Collected data:
(* ===== verification/TransportDial.v ===== *)
(** * TransportDial: one dial of the TLS transport ([transport.go], [proxy_config.go])

    [Transport.Dial] checks its proxy settings, prepares the routes ([DialRoutes]), races
    them ([DialRace]) and dials each with [dialRoute]: directly, through SOCKS5 ([Socks5])
    or through an HTTP proxy with CONNECT.  What the network, the TLS stack and the proxy
    answer is the environment of a dial; what the dial does is its trace. *)

From S2P Require Import Prelude GoStrings GoURL GoNet Cors Socks5 TransportConfig Ech DialRoutes.

(** ** [base64.StdEncoding] and basic authentication *)

Definition std64_char (z : Z) : byte :=
  if z <? 26 then z2b (65 + z) else if z <? 52 then z2b (71 + z) else if z <? 62 then z2b (z - 4) else if z =? 62 then x2b else x2f.

Fixpoint std64 (l : list byte) : list byte :=
  match l with
  | [] => []
  | [a] => let n := b2z a * 16 in [std64_char (n / 64); std64_char (n mod 64); x3d; x3d]
  | [a; b] => let n := b2z a * 1024 + b2z b * 4 in [std64_char (n / 4096); std64_char (n / 64 mod 64); std64_char (n mod 64); x3d]
  | a :: b :: c :: r =>
      let n := b2z a * 65536 + b2z b * 256 + b2z c in
      std64_char (n / 262144) :: std64_char (n / 4096 mod 64) :: std64_char (n / 64 mod 64) :: std64_char (n mod 64) :: std64 r
  end.

Definition basicAuth (username password : string) : string := "Basic " +:+ b2s (std64 (s2b (username +:+ ":" +:+ password))).

Example basic_auth_rfc : basicAuth "Aladdin" "open sesame" = "Basic QWxhZGRpbjpvcGVuIHNlc2FtZQ==".
Proof. vm_compute. reflexivity. Qed.

(** ** Proxy settings *)

Inductive dial_failure :=
| EnvironmentProxy | EnvironmentScheme (scheme : string) | ProxyTLSNeedsProxy | ProxyTLSOverSOCKS5 | HeadersOverSOCKS5
| Routes (e : route_error) | LocalAddress | InterfaceFailed | NoInterfaceIP | OnlyOneProxy | BadProxyURL | BadProxyScheme (scheme : string)
| ProxyDialFailed | TLSOverHTTPProxy | ProxyHandshakeFailed | OneCredential | ConnectFailed | Socks5Failed | DialFailed_ | HandshakeFailed.

(** What the environment variables say for a target: an error, no proxy, or a URL. *)
Inductive environment_proxy := EnvError | EnvNone | EnvProxy (scheme text : string).

Definition effectiveProxyURLs (environment : string -> environment_proxy) (proxyHTTP proxySOCKS5 : string) (fromEnvironment : option bool) (target : string) :
    result dial_failure (string * string) :=
  if negb (bool_decide (proxyHTTP = "")) || negb (bool_decide (proxySOCKS5 = "")) || negb (boolValue fromEnvironment) then Ok (proxyHTTP, proxySOCKS5)
  else match environment target with
       | EnvError => Err EnvironmentProxy
       | EnvNone => Ok ("", "")
       | EnvProxy scheme text =>
           if bool_decide (scheme = "http") || bool_decide (scheme = "https") then Ok (text, "")
           else if bool_decide (scheme = "socks5") || bool_decide (scheme = "socks5h") then Ok ("", text)
           else Err (EnvironmentScheme scheme)
       end.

● What you need to do
Take the stretch of lines above from the one containing "if z <? 26 then" through the one containing "let n := b2z a * 65536" and repeat it exactly, adding no other line.

● Written answer
  if z <? 26 then z2b (65 + z) else if z <? 52 then z2b (71 + z) else if z <? 62 then z2b (z - 4) else if z =? 62 then x2b else x2f.

Fixpoint std64 (l : list byte) : list byte :=
  match l with
  | [] => []
  | [a] => let n := b2z a * 16 in [std64_char (n / 64); std64_char (n mod 64); x3d; x3d]
  | [a; b] => let n := b2z a * 1024 + b2z b * 4 in [std64_char (n / 4096); std64_char (n / 64 mod 64); std64_char (n mod 64); x3d]
  | a :: b :: c :: r =>
      let n := b2z a * 65536 + b2z b * 256 + b2z c in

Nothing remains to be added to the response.